I nod my head. No way can I voice my thoughts again. I've just asked him, in a round about way, to sleep with me - to get rid of the memory of Jack.

How fucking feeble am I? How down right pathetic.

We both need to purge.

He needs to feel in control. He needs to feel like he's bested Jack at his game. That he's won. And what other way than to sleep with me.

And I need to get rid of Jack doing those things to me. It was my last intimate experience, even if it was an unwanted one, and I need to get rid of it. What better way than to wash it away with the person I love? Yes, I can deny it, I can suppress it, I can do whatever the hell I want but there's no denying that I love Riaan. It has always been him and only him.

Yeah, pretty messed up. Am I a degenerate? A sicko?
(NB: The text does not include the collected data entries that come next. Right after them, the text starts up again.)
(** ** Proof automation *)


(** * Properties *)

(** ** The time-window filter *)

Lemma num_le_abs_sub (m : number) (f : Z) :
  num_le (Math_abs (num_sub m (Num f))) (Num 60) = true ↔
  ∃ z : Z, m = Num z ∧ (Z.abs (z - f) ≤ 60)%Z.
Proof.
  destruct m as [|z]; simpl.
  - split; [discriminate | intros (z & Hz & _); discriminate].
  - rewrite Z.leb_le. split.
    + intros H. exists z. auto.
    + intros (z' & Hz & H). injection Hz as ->. exact H.
Qed.

Lemma minutesSinceMidnight_minuteOfDay (date : Date) (z : Z) :
  minutesSinceMidnight date = Num z ↔ minuteOfDay date = Some z.
Proof.
  destruct date as [|y mo d h m s]; simpl.
  - split; discriminate.
  - split; intros H; injection H as <-; reflexivity.
Qed.

Lemma near_inWindow (date : Date) (f : Z) :
  num_le (Math_abs (num_sub (minutesSinceMidnight date) (Num f))) (Num 60) = true
  ↔ inWindow date f.
Proof.
  rewrite num_le_abs_sub. unfold inWindow.
  split; intros (z & Hz & H); exists z; split; auto;
    by apply minutesSinceMidnight_minuteOfDay.
Qed.

Lemma filterTripsByTime_active (T : list Trip) (f : Z) :
  f ≠ (-1)%Z →
  filterTripsByTime T f =
  List.filter
    (λ trip,
       num_le (Math_abs (num_sub (minutesSinceMidnight (started_at trip)) (Num f)))
         (Num 60)
       || num_le (Math_abs (num_sub (minutesSinceMidnight (ended_at trip)) (Num f)))
            (Num 60))
    T.
Proof.
  intros Hf. unfold filterTripsByTime.
  destruct (Z.eqb_spec f (-1)) as [->|_]; [contradiction | reflexivity].
Qed.

Lemma filterTripsByTime_elem (T : list Trip) (f : Z) (trip : Trip) :
  f ≠ (-1)%Z →
  trip ∈ filterTripsByTime T f ↔
  trip ∈ T ∧ (inWindow (started_at trip) f ∨ inWindow (ended_at trip) f).
Proof.
  intros Hf. rewrite filterTripsByTime_active by assumption.
  rewrite !list_elem_of_In, filter_In, orb_true_iff, !near_inWindow.
  reflexivity.
Qed.

Lemma List_filter_sublist {A : Type} (p : A → bool) (l : list A) :
  sublist (List.filter p l) l.
Proof.
  induction l as [|x l IH]; simpl.
  - constructor.
  - destruct (p x).
    + by apply sublist_skip.
    + by apply sublist_cons.
Qed.

(** C2: with a filter value other than -1, a trip is kept exactly when its
    start or its end lies within 60 minutes of the filter value, the minute
    of day being hour * 60 + minute; a difference of exactly 60 is kept;
    and the window does not wrap around midnight: at filter value 0 a trip
    that starts and ends at 23:30 is dropped. *)
Theorem filterTripsByTime_window (T : list Trip) (f : Z) :
  f ≠ (-1)%Z →
  (∀ trip : Trip,
     trip ∈ filterTripsByTime T f ↔
     trip ∈ T ∧ (inWindow (started_at trip) f ∨ inWindow (ended_at trip) f))
  ∧ (∀ (trip : Trip) (m : Z),
       trip ∈ T →
       minuteOfDay (started_at trip) = Some m
       ∨ minuteOfDay (ended_at trip) = Some m →
       Z.abs (m - f) = 60%Z →
       trip ∈ filterTripsByTime T f)
  ∧ (∀ (from to : string) (y mo d s y' mo' d' s' : Z),
       mkTrip from to (LocalDate y mo d 23 30 s) (LocalDate y' mo' d' 23 30 s')
       ∉ filterTripsByTime T 0).
Proof.
  intros Hf. split; [|split].
  - intros trip. by apply filterTripsByTime_elem.
  - intros trip m Hin Hm Habs.
    apply filterTripsByTime_elem; [assumption|].
    split; [assumption|].
    destruct Hm as [Hm|Hm]; [left | right]; exists m; split; auto; lia.
  - intros from to y mo d s y' mo' d' s' Hin.
    apply filterTripsByTime_elem in Hin; [|discriminate].
    destruct Hin as [_ [(m & Hm & H)|(m & Hm & H)]];
      simpl in Hm; injection Hm as <-; lia.
Qed.

(** Scenario B: around 10:00 the trip at 09:00 stays and the trip at 08:55
    goes. *)
Lemma filterTripsByTime_window_witness :
  600%Z ≠ (-1)%Z
  ∧ trip0900 ∈ filterTripsByTime [trip0855; trip0900] 600
  ∧ trip0855 ∉ filterTripsByTime [trip0855; trip0900] 600.
Proof.
  assert (Hf : 600%Z ≠ (-1)%Z) by discriminate.
  destruct (filterTripsByTime_window [trip0855; trip0900] 600 Hf)
    as (Hiff & Hedge & _).
  split; [exact Hf|]. split.
  - apply (Hedge trip0900 540%Z).
    + apply list_elem_of_In. simpl. auto.
    + left. reflexivity.
    + reflexivity.
  - intros Hin. apply Hiff in Hin.
    destruct Hin as [_ [(m & Hm & H)|(m & Hm & H)]];
      simpl in Hm; injection Hm as <-; lia.
Defined.

(** C3: the sentinel -1 switches the filter off; the trips come back as
    they were given, all of them and in their order. *)
Theorem filterTripsByTime_sentinel (T : list Trip) :
  filterTripsByTime T (-1) = T.
Proof. reflexivity. Qed.

(** C9: whatever the filter value, the result is a subsequence of the
    trips: kept trips stay in their relative order and none is repeated
    or invented. *)
Theorem filterTripsByTime_sublist (T : list Trip) (f : Z) :
  sublist (filterTripsByTime T f) T.
Proof.
  unfold filterTripsByTime. destruct (f =? -1)%Z.
  - reflexivity.
  - apply List_filter_sublist.
Qed.

(** ** The frequency maps *)

Lemma group_snoc {A : Type} (values : list A) (key : A → string) (v : A) :
  D3.group (values ++ [v]) key =
  match D3.group values key !! key v with
  | Some bucket => <[key v := bucket ++ [v]]> (D3.group values key)
  | None => <[key v := [v]]> (D3.group values key)
  end.
Proof. unfold D3.group. rewrite foldl_app. reflexivity. Qed.

(** A key's bucket holds the values of that key, in their order; a key that
    no value has is not in the map. *)
Lemma group_lookup {A : Type} (values : list A) (key : A → string) (k : string) :
  D3.group values key !! k =
  match filter (λ v, key v = k) values with
  | [] => None
  | bucket => Some bucket
  end.
Proof.
  induction values as [|v values IH] using rev_ind.
  - reflexivity.
  - rewrite group_snoc, filter_app, filter_cons, filter_nil.
    destruct (decide (key v = k)) as [->|Hne].
    + rewrite IH.
      destruct (filter _ values) as [|b bucket]; rewrite lookup_insert_eq;
        reflexivity.
    + rewrite app_nil_r, <- IH.
      destruct (D3.group values key !! key v); by rewrite lookup_insert_ne.
Qed.

Lemma rollup_length_lookup {A : Type} (values : list A) (key : A → string)
    (k : string) :
  default 0 (D3.rollup values length key !! k) =
  length (filter (λ v, key v = k) values).
Proof.
  unfold D3.rollup. rewrite lookup_fmap, group_lookup.
  destruct (filter _ values); reflexivity.
Qed.

(** A key is in the frequency map exactly when some value has it. *)
Lemma rollup_lookup_None {A B : Type} (values : list A) (reduce : list A → B)
    (key : A → string) (k : string) :
  D3.rollup values reduce key !! k = None ↔ ∀ v, v ∈ values → key v ≠ k.
Proof.
  unfold D3.rollup. rewrite lookup_fmap, group_lookup.
  split.
  - intros H v Hv Hk.
    assert (Hin : v ∈ filter (λ v, key v = k) values)
      by (apply list_elem_of_filter; auto).
    destruct (filter _ values); [by apply not_elem_of_nil in Hin | discriminate].
  - intros H. destruct (filter _ values) as [|v bucket] eqn:E; [reflexivity|].
    assert (Hin : v ∈ filter (λ v, key v = k) values)
      by (rewrite E; apply list_elem_of_here).
    apply list_elem_of_filter in Hin as [Hk Hv]. by destruct (H v Hv).
Qed.

(** ** Aggregation *)

Lemma withTraffic_rollup (T : list Trip) (s : Station) :
  withTraffic (D3.rollup T length end_station_id)
    (D3.rollup T length start_station_id) s =
  {| station := s;
     arrivals := tripsTo (short_name s) T;
     departures := tripsFrom (short_name s) T;
     totalTraffic := tripsTo (short_name s) T + tripsFrom (short_name s) T |}.
Proof.
  unfold withTraffic, tripsTo, tripsFrom.
  by rewrite !rollup_length_lookup.
Qed.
But I can still feel Jack's hands on me, still smell cherry tobacco and orange citrus. Riaan could make me forget. I know he can.
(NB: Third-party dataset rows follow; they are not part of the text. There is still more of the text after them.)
Lemma blank_free_no_final_space (s : string) :
  blank_free s = true → ends_with_space s = false.
Proof.
  induction s as [|c s IH]; [done|]. unfold blank_free in *. simpl.
  intros [Hc Hs]%andb_true_iff. apply negb_true_iff in Hc.
  destruct s; [done|]. by apply IH.
Qed.

Lemma keep_wallets_valid (l : list string) :
  Forall (λ x, is_wallet_address x = true) l →
  keep_wallets (map JStr l) = Some l.
Proof.
  induction 1 as [|a l Ha _ IH]; [done|]. cbn [map keep_wallets].
  rewrite IH. cbn.
  rewrite wallet_re_exact, Ha; [done|].
  by apply blank_free_no_final_space, wallet_address_blank_free.
Qed.

(** X22: the textual form of the wallet list.  [PATCH /config] with the
    well-formed addresses of a list written in one text, separated by a
    comma and a blank, does what it does with the list itself: the stored
    wallet list becomes that list, in order. *)
Theorem patch_wallet_text_is_wallet_list (e : engine) (l : list string) :
  Forall (λ x, is_wallet_address x = true) l →
  patch_config float_of_str e [("wallets", JStr (join ", " l))] =
    patch_config float_of_str e [("wallets", JList (map JStr l))] ∧
  patch_config float_of_str e [("wallets", JStr (join ", " l))] =
    set_cfg e (set_wallets (cfg e) l).
Proof.
  intros Hl. unfold patch_config, patch_items, patch_item.
  change (String.eqb "wallets" "wallets") with true. cbn iota.
  unfold as_list. rewrite (comma_list_join l Hl), (keep_wallets_valid l Hl).
  done.
Qed.

End WalletText.

Lemma patch_wallet_text_is_wallet_list_witness :
  let e := Sample.engine0 [Sample.w1] 1 in
  wallets (cfg (patch_config (λ _, None) e
                  [("wallets", JStr (Sample.w2 +:+ ", " +:+ Sample.w3))])) =
    [Sample.w2; Sample.w3].
Proof.
  intros e.
  destruct (patch_wallet_text_is_wallet_list (λ _, None) e
              [Sample.w2; Sample.w3] ltac:(repeat constructor)) as [_ H].
  change (join ", " [Sample.w2; Sample.w3])
    with (Sample.w2 +:+ ", " +:+ Sample.w3) in H.
  by rewrite H.
Defined.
I really don't think this is the therapy Dr Peurdo suggested, but who cares. I want this.

"Do you even know what you're asking for Layla? I can't... I promised Rahul to keep my hands off of you."

"You what?"

When did he speak to Rahul?

The thought of my brother kills any sort of desire that was on the back burner for me.
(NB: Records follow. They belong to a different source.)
(** [stock_type] as [update_dms_deal] derives it (dao.py 578-580). *)
Definition stock_type_of (dms_deal : dict) : result value :=
  let deal_type := get_or VNone "deal_type" dms_deal in
  lowered <~ (if truthy deal_type then
                match deal_type with
                | VStr s => Ok (VStr (lower O s))
                | _ => Raise AttributeError
                end
              else Ok (VStr (lower O EmptyString))) ;;
  if existsb (fun option => py_eq option lowered) (STOCK_TYPE_ALL O)
  then Ok lowered
  else Ok (STOCK_TYPE_UNKNOWN O).

(** [update_dms_deal(id, deal_data)] (dao.py 567-586). *)
Definition update_dms_deal (id : N) (deal_data : value)
  : state -> (dict + dms_error) * state :=
  fun st =>
    match find_by_id id (db st) with
    | None => (inr (Raised TypeError), st)
    | Some opportunity =>
        match subscript (VDict opportunity) "dms_deal" with
        | Raise e => (inr (Raised e), st)
        | Ok dms =>
            match attr_get "deal_number" dms, dms with
            | Ok number, VDict dms_deal =>
                if negb (truthy number) then (inr NoDealNumber, st)
                else
                  match py_in (VStr "deal_number") deal_data with
                  | Raise e => (inr (Raised e), st)
                  | Ok true => (inr AssertionError, st)
                  | Ok false =>
                      escalate
                        (items <- lift (items_of deal_data) ;;
                         let dms_deal := dict_update dms_deal items in
                         let opportunity :=
                           dict_set "dms_deal" (VDict dms_deal) opportunity in
                         stock_type <- lift (stock_type_of dms_deal) ;;
                         update_opportunity E id VNone
                           [("dms_deal", VDict dms_deal);
                            ("stock_type", stock_type)] ;;;
                         send (opportunity_updated opportunity
                                 (VDict [("dms_deal", deal_data)])) ;;;
                         ret opportunity) st
                  end
            | Raise e, _ => (inr (Raised e), st)
            | Ok _, _ => (inr (Raised AttributeError), st)
            end
        end
    end.

(** [add_attachment(opportunity_id, attachment_type, key, **kwargs)]
    (dao.py 588-626).  [attachment_id] is the id that [ObjectId()] makes. *)
Definition new_attachment (attachment_id : N) (attachment_type key : value)
    (kwargs : dict) (date_created : datetime) : dict :=
  [("_id", VOid attachment_id);
   ("attachment_type", attachment_type);
   ("key", key);
   ("label", get_or VNone "label" kwargs);
   ("created_by", get_or VNone "created_by" kwargs);
   ("created_by_name", get_or VNone "created_by_name" kwargs);
   ("file_hash", get_or VNone "file_hash" kwargs);
   ("file_size", get_or VNone "file_size" kwargs);
   ("content_type", get_or VNone "content_type" kwargs);
   ("file_tag", get_or VNone "file_tag" kwargs);
   ("date_created", VTime date_created);
   ("deleted", VBool false)].

Definition add_attachment (opportunity_id attachment_id : N)
    (attachment_type key : value) (kwargs : dict) : M (option dict) :=
  found <- get_opportunity opportunity_id ;;
  match found with
  | Some opportunity =>
      t <- now E ;;
      let attachment := new_attachment attachment_id attachment_type key kwargs t in
      match get_or (VList []) "attachments" opportunity with
      | VList attachments =>
          let opportunity :=
            dict_set "attachments" (VList (attachments ++ [VDict attachment]))
                     opportunity in
          call_update_opportunity E opportunity_id opportunity ;;;
          ret (Some opportunity)
      | _ => raise TypeError
      end
  | None => ret None
  end.

(** [update_preferences(id, **kwargs)] (dao.py 668-680). *)
Definition update_preferences (id : N) (kwargs : dict) : M (option dict) :=
  found <- get_opportunity id ;;
  match found with
  | Some opportunity =>
      let opportunity :=
        if negb (truthy (get_or VNone "preferences" opportunity))
        then dict_set "preferences" (VDict default_preferences) opportunity
        else opportunity in
      preferences <- lift (set_items (get_or VNone "preferences" opportunity) kwargs) ;;
      opportunity <- update_opportunity E id VNone [("preferences", preferences)] ;;
      ret (Some opportunity)
  | None => ret None
  end.

(** [get_preferences(id)] (dao.py 682-684). *)
Definition get_preferences (id : N) : M value :=
  found <- get_opportunity id ;;
  match found with
  | Some opportunity => lift (subscript (VDict opportunity) "preferences")
  | None => raise TypeError
  end.

(** [update_marketing_data(id, **kwargs)] (dao.py 686-695). *)
Definition update_marketing_data (id : N) (kwargs : dict) : M (option dict) :=
  found <- get_opportunity id ;;
  match found with
  | Some opportunity =>
      marketing <- lift (subscript (VDict opportunity) "marketing") ;;
      marketing <- lift (set_items marketing kwargs) ;;
      opportunity <- update_opportunity E id VNone [("marketing", marketing)] ;;
      ret (Some opportunity)
  | None => ret None
  end.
Rahul...I haven't spoken to him in weeks. My heart aches at the thought of my brother. Does he know everything?

Dammit! Why did Riaan have bring up my brother now?

"I had to Layla. Things were in too deep. Too much has happened. You guys are close. He's my best friend. He deserved to know."

"You told him everything?"

"I told him everything."

I fold my arms across my chest. Geez, Riaan really knows how to kill a moment.

"And?"

I glare at him. Well, this is news to me. How can he just say that and not go into detail.

"He's angry as expected. He trusted me. I've let everyone around me down. Seeing his trust in me falter is the hardest thing I've had to deal with."

"Well, what did he say?"

"He's disappointed in us...in me more so. And I can understand why. I did tell him it was all my fault. That I initiated everything, that I took advantage of you, and of the situation."

Riaan sighs and runs his fingers through his hair. It's a habit of his I've noticed when he's stressed and thinking.

"Of course, he called me a rich spoilt bastard that has had everything handed to me on a silver platter. I guess he's not too far off the mark with that one. I have been spoilt but what people don't realize is that my inherited wealth has worked in more ways against me than for me. What Riaan Zietman wants, he gets. That's what people think I'm about. He called me a selfish prick. Said I've taken what's most important to him. That I'll never know the value of family. That I have no values- or substance. Guess I deserve it. But hearing it was hard."

"Did he end your friendship?"

I hope not. I am also to blame for this. Not like I didn't know what I was doing. I wanted Riaan. Wanted to do those things with him.